Are you interested in attending the July 23-25 Fiber and Filament Extrusion Fundamentals Short Course?

Dr. Wust received his Ph.D. in Polymer Engineering from the University of Tennessee in 1982 and joined Hercules Inc. in Wilmington, Delaware, where he initially worked on polypropylene resin developments for fibers, controlled permeability films, and even solid rocket propellants. Over the ensuing 40 years, Dr. Wust transferred to Covington, Georgia, where he is currently located, accepted positions of increasing responsibility, and made numerous contributions to the advancement of fiber and fabric technologies that have benefited our every-day lives. In 2022, Dr. Wust retired as manager of research and development in the Americas at FiberVisions, an Indorama Ventures company.  

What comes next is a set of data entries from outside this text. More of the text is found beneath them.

(** Step 1: the Bitcoin hash, as a little-endian number, against the target. *)
Definition check_pow (difficulty : Z) (btc_hash : bytes) : verdict :=
  if difficulty =? 0 then Err DifficultyZero
  else
    let target := if 2 ^ 256 - 1 <? difficulty then 0 else (2 ^ 256 - 1) / difficulty in
    if target <? of_le btc_hash then Err (BitcoinPowInvalid btc_hash target) else Ok tt.

Definition expected_tag (h : Header) : bytes :=
  if wasabi100 (activation_heights config) <=? number h
  then RSK_TAG ++ take HASH_FOR_MERGED_MINING_PREFIX_LENGTH (merged_mining_hash h)
  else RSK_TAG ++ merged_mining_hash h.

(** Step 2: the commitment in the tail of the compressed coinbase. *)
Definition check_tag (tail expected : bytes) : verdict :=
  let? rsk_tag_position := ok_or (find_last_subsequence tail expected) BitcoinCoinbaseTagInvalid in
  if (MAX_RSK_TAG_POSITION_IN_TAIL <=? rsk_tag_position)%nat then Err BitcoinCoinbaseTagInvalid
  else
    let? last_tag := ok_or (find_last_subsequence tail RSK_TAG) BitcoinCoinbaseTagInvalid in
    if negb (rsk_tag_position =? last_tag)%nat then Err BitcoinCoinbaseTagInvalid
    else if (length tail <? rsk_tag_position + length RSK_TAG + BLOCK_HEADER_HASH_SIZE)%nat
    then Err BitcoinCoinbaseTagInvalid
    else
      let remaining :=
        (length tail - rsk_tag_position - length RSK_TAG - BLOCK_HEADER_HASH_SIZE)%nat in
      if (MAX_BYTES_AFTER_MERGED_MINING_HASH <? remaining)%nat
      then Err BitcoinCoinbaseTagInvalid else Ok tt.

(** Step 3: the coinbase is in the Bitcoin block. *)
Definition check_merkle (h : Header) (compressed root : bytes) : verdict :=
  let coinbase_hash := compute_coinbase_hash compressed in
  let? proof := ok_or (bitcoin_merged_mining_merkle_proof h) BitcoinMerkleProofDecodeError in
  if (iris300 (activation_heights config) <=? number h)
     && (MAX_MERGED_MINING_MERKLE_PROOF_LENGTH <? length proof)%nat
  then Err (MerkleProofTooLarge MAX_MERGED_MINING_MERKLE_PROOF_LENGTH (length proof))
  else if negb (length proof mod 32 =? 0)%nat then Err BitcoinMerkleProofDecodeError
  else
    let computed_root := rskip92_merkle_root coinbase_hash proof in
    if decide (computed_root = root) then Ok tt
    else if decide (reverse computed_root = root) then Ok tt
    else Err BitcoinMerkleProofInvalid.

Definition validate_merged_mining (h : Header) : verdict :=
  if number h <? orchid (activation_heights config) then Ok tt
  else
    let? btc_header := decode_btc_header h in
    let? _ := check_pow (difficulty h) (btc_block_hash btc_header) in
    let? compressed :=
      ok_or (bitcoin_merged_mining_coinbase_transaction h) BitcoinCoinbaseDecodeError in
    if (length compressed <? MIDSTATE_SIZE_TRIMMED + 1)%nat then Err BitcoinCoinbaseDecodeError
    else
      let tail := drop MIDSTATE_SIZE_TRIMMED compressed in
      let? _ := check_tag tail (expected_tag h) in
      check_merkle h compressed (btc_merkle_root btc_header).

Definition extract_fork_detection_data (h : Header) : option bytes :=
  compressed ← bitcoin_merged_mining_coinbase_transaction h;
  if (length compressed <? MIDSTATE_SIZE_TRIMMED + 1)%nat then None
  else
    let tail := drop MIDSTATE_SIZE_TRIMMED compressed in
    let prefix := RSK_TAG ++ take HASH_FOR_MERGED_MINING_PREFIX_LENGTH (merged_mining_hash h) in
    position ← find_last_subsequence tail prefix;
    let from := (position + length prefix)%nat in
    let to := (from + FORK_DETECTION_DATA_LENGTH)%nat in
    if (length tail <? to)%nat then None else Some (slice tail from to).

End rules.

(** ** Lemmas *)

Lemma rposition_Some p i j : rposition p i = Some j →
  p j = true ∧ (j ≤ i)%nat ∧ ∀ k, (j < k ≤ i)%nat → p k = false.
Proof.
  induction i as [|i IH]; cbn [rposition].
  - destruct (p 0%nat) eqn:Hp; [|done]. intros [= <-]. split_and!; [done|lia|lia].
  - destruct (p (S i)) eqn:Hp.
    + intros [= <-]. split_and!; [done|lia|lia].
    + intros (Hj & Hle & Hk)%IH. split_and!; [done|lia|]. intros k Hki.
      destruct (decide (k = S i)) as [->|]; [done|]. apply Hk. lia.
Qed.

Lemma rposition_exists p i j : p j = true → (j ≤ i)%nat →
  (∀ k, (j < k ≤ i)%nat → p k = false) → rposition p i = Some j.
Proof.
  induction i as [|i IH]; intros Hj Hle Hk; cbn [rposition].
  - replace j with 0%nat in * by lia. by rewrite Hj.
  - destruct (decide (j = S i)) as [->|]; [by rewrite Hj|].
    rewrite (Hk (S i)) by lia. apply IH; [done|lia|]. intros k Hki. apply Hk. lia.
Qed.

Definition occurs_at (haystack needle : bytes) (i : nat) : Prop :=
  (i + length needle ≤ length haystack)%nat ∧ slice haystack i (i + length needle) = needle.

(** The last occurrence, and only that. *)
Lemma find_last_spec haystack needle i : needle ≠ [] →
  find_last_subsequence haystack needle = Some i ↔
  occurs_at haystack needle i ∧ ∀ k, occurs_at haystack needle k → (k ≤ i)%nat.
Proof.
  intros Hne. unfold find_last_subsequence, occurs_at.
  destruct (Nat.ltb_spec (length haystack) (length needle)) as [Hlt|Hge].
  { split; [done|]. intros [[? _] _]. lia. }
  split.
  - intros (Hp & Hle & Hk)%rposition_Some. unfold window_is in Hp. apply bool_decide_eq_true in Hp.
    split; [split; [lia|done]|]. intros k [Hlen Hs].
    destruct (decide (k ≤ i)%nat); [done|]. assert (k ≤ length haystack - length needle)%nat by lia.
    specialize (Hk k ltac:(lia)). unfold window_is in Hk. by apply bool_decide_eq_false in Hk.
  - intros [[Hlen Hs] Hmax]. apply rposition_exists; [|lia|].
    + by apply bool_decide_eq_true_2.
    + intros k Hk. apply bool_decide_eq_false_2. intros Hs'.
      assert (k ≤ i)%nat by (apply Hmax; split; [lia|done]). lia.
Qed.

(** An occurrence in a suffix is one in the whole. *)
Lemma occurs_at_drop haystack needle b i : (b ≤ length haystack)%nat →
  occurs_at (drop b haystack) needle i ↔ occurs_at haystack needle (b + i).
Proof.
  intros Hb. unfold occurs_at, slice. rewrite length_drop, drop_drop.
  replace (i + length needle - i)%nat with (length needle) by lia.
  replace (b + i + length needle - (b + i))%nat with (length needle) by lia.
  split; intros [? ?]; split; try done; lia.
Qed.

Lemma occurs_at_prefix haystack n1 n2 i :
  occurs_at haystack (n1 ++ n2) i → occurs_at haystack n1 i.
Proof.
  unfold occurs_at, slice. rewrite length_app. intros [Hlen Hs]. split; [lia|].
  replace (i + (length n1 + length n2) - i)%nat with (length n1 + length n2)%nat in Hs by lia.
  replace (i + length n1 - i)%nat with (length n1) by lia.
  apply (f_equal (take (length n1))) in Hs. rewrite take_take, take_app_length in Hs.
  rewrite Nat.min_l in Hs by lia. done.
Qed.

(** ** Reading a compressed coinbase back *)

Lemma slice_app_mid {A} (a b c : list A) : slice (a ++ b ++ c) (length a) (length a + length b) = b.
Proof.
  unfold slice. rewrite drop_app_length.
  replace (length a + length b - length a)%nat with (length b) by lia. apply take_app_length.
Qed.

Lemma slice_words ws : ∀ pre i w, ws !! i = Some w →
  slice (pre ++ concat (be_bytes 4 <$> ws)) (length pre + 4 * i) (length pre + 4 * i + 4)
  = be_bytes 4 w.
Proof.
  induction ws as [|v ws IH]; intros pre [|i] w Hw; try done.
  - injection Hw as ->. cbn [fmap list_fmap concat].
    rewrite Nat.mul_0_r, Nat.add_0_r.
    replace (length pre + 4)%nat with (length pre + length (be_bytes 4 w))%nat
      by by rewrite length_be_bytes.
    apply slice_app_mid.
  - cbn [fmap list_fmap concat]. specialize (IH (pre ++ be_bytes 4 v) i w Hw).
    rewrite length_app, length_be_bytes, <- app_assoc in IH.
    replace (length pre + 4 * S i)%nat with (length pre + 4 + 4 * i)%nat by lia. exact IH.
Qed.

Lemma midstate_of_bytes n s : state_ok s → length n = 8%nat → midstate_of (n ++ state_bytes s) = s.
Proof.
  intros Hs Hn.
  assert (∀ i w, state_words s !! i = Some w →
    of_be (slice (n ++ state_bytes s) (8 + 4 * i) (12 + 4 * i)) = w) as Hw.
  { intros i w Hi. replace (12 + 4 * i)%nat with (8 + 4 * i + 4)%nat by lia.
    rewrite <- Hn. unfold state_bytes. rewrite (slice_words _ _ _ _ Hi).
    apply (of_be_be_bytes 4). unfold state_ok in Hs. rewrite Forall_forall in Hs.
    apply Hs. by eapply list_elem_of_lookup_2. }
  destruct s as [a b c d e f g h]. unfold midstate_of.
  rewrite (Hw 0%nat a eq_refl), (Hw 1%nat b eq_refl), (Hw 2%nat c eq_refl), (Hw 3%nat d eq_refl),
    (Hw 4%nat e eq_refl), (Hw 5%nat f eq_refl), (Hw 6%nat g eq_refl), (Hw 7%nat h eq_refl). done.
Qed.

(** The parts of a compressed coinbase. *)
Lemma compress_coinbase_Ok cb last_occurrence out :
  compress_coinbase cb last_occurrence = Ok out →
  ∃ tp, (if last_occurrence then find_last_subsequence cb RSK_TAG
         else find_first_subsequence cb RSK_TAG) = Some tp
    ∧ (tp + length RSK_TAG + BLOCK_HEADER_HASH_SIZE ≤ length cb)%nat
    ∧ (length cb ≤ tp + length RSK_TAG + BLOCK_HEADER_HASH_SIZE + MAX_BYTES_AFTER_MERGED_MINING_HASH)%nat
    ∧ let b := (tp / 64 * 64)%nat in
      out = (be_bytes 8 (u64 (Z.of_nat b))
             ++ state_bytes (absorb SHA256_INITIAL_STATE (take b cb))) ++ drop b cb.
Proof.
  unfold compress_coinbase.
  destruct (if last_occurrence then _ else _) as [tp|]; cbn [ok_or result_bind]; [|done].
  change (length RSK_TAG) with 9%nat. destruct (Nat.ltb_spec (length cb - (tp + 9)) BLOCK_HEADER_HASH_SIZE) as [|H1]; [done|].
  destruct (Nat.ltb_spec MAX_BYTES_AFTER_MERGED_MINING_HASH
              (length cb - (tp + 9) - BLOCK_HEADER_HASH_SIZE)) as [|H2]; [done|].
  destruct (MAX_RSK_TAG_POSITION_IN_TAIL <=? tp - tp / 64 * 64)%nat; [done|]. intros [= <-].
  exists tp. split; [done|]. unfold BLOCK_HEADER_HASH_SIZE, MAX_BYTES_AFTER_MERGED_MINING_HASH in *.
  split_and!; [lia|lia|]. by rewrite <- app_assoc.
Qed.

Since the early 2000s, Dr. Wust has been an active member of NWI. He has served on the Industrial Advisory Board Executive Committee, served on and, most recently, chaired the Strategic Scientific Advisory Board (SSAB) and led the Institute’s Materials Research Focus Group (RFG).  

Dr. Wust has been a significant contributor to the content of training programs offered by NWI and INDA, The Association of The Nonwovens Industry, and mentors 4-6 Ph.D. candidates in the field of engineered textiles annually. He currently serves as an Emeritus Member at NWI and continues to support the mission of the Institute through participation on Research Focus Groups, student mentoring and as a training course instructor. 

Dr. Pourdeyhimi joined North Carolina State University as a Research Associate immediately after completing his Ph.D. at the University of Leeds in 1982. Soon, he left for other opportunities, Cornell (2 years), the University of Maryland (11 years) and Georgia Tech (4 years) before returning to NC State in the 1998-1999 academic year. Dr. Pourdeyhimi joined NC State at the rank of Full Professor and soon after received the Klopman Distinguished Professorship for his work in textile materials.

Early in his career, Dr. Pourdeyhimi focused on the development of tools for characterizing various materials including nonwovens, medical devices, composite materials, etc. For this body of work, he received the ASTM D-13 Dewitt Smith Medal. In particular, his work on image analysis won him the Fiber Society Distinguished Scientist Award in 1994. He also was selected as the Fiber Society Lecturer where he traveled broadly to present his work to industry and academia. He later served as the vice president and then president of the Fiber Society.

Dr. Pourdeyhimi is best known for his contributions to nonwovens and establishment and the growth of nonwovens at NC State. Dr. Pourdeyhimi joined NC State in part to take on a leadership role in the Nonwovens Cooperative Research Center (NCRC).  He was appointed as the director of NCRC in 2000 and he successfully led the transition of NCRC into what is now known as The Nonwovens Institute (NWI).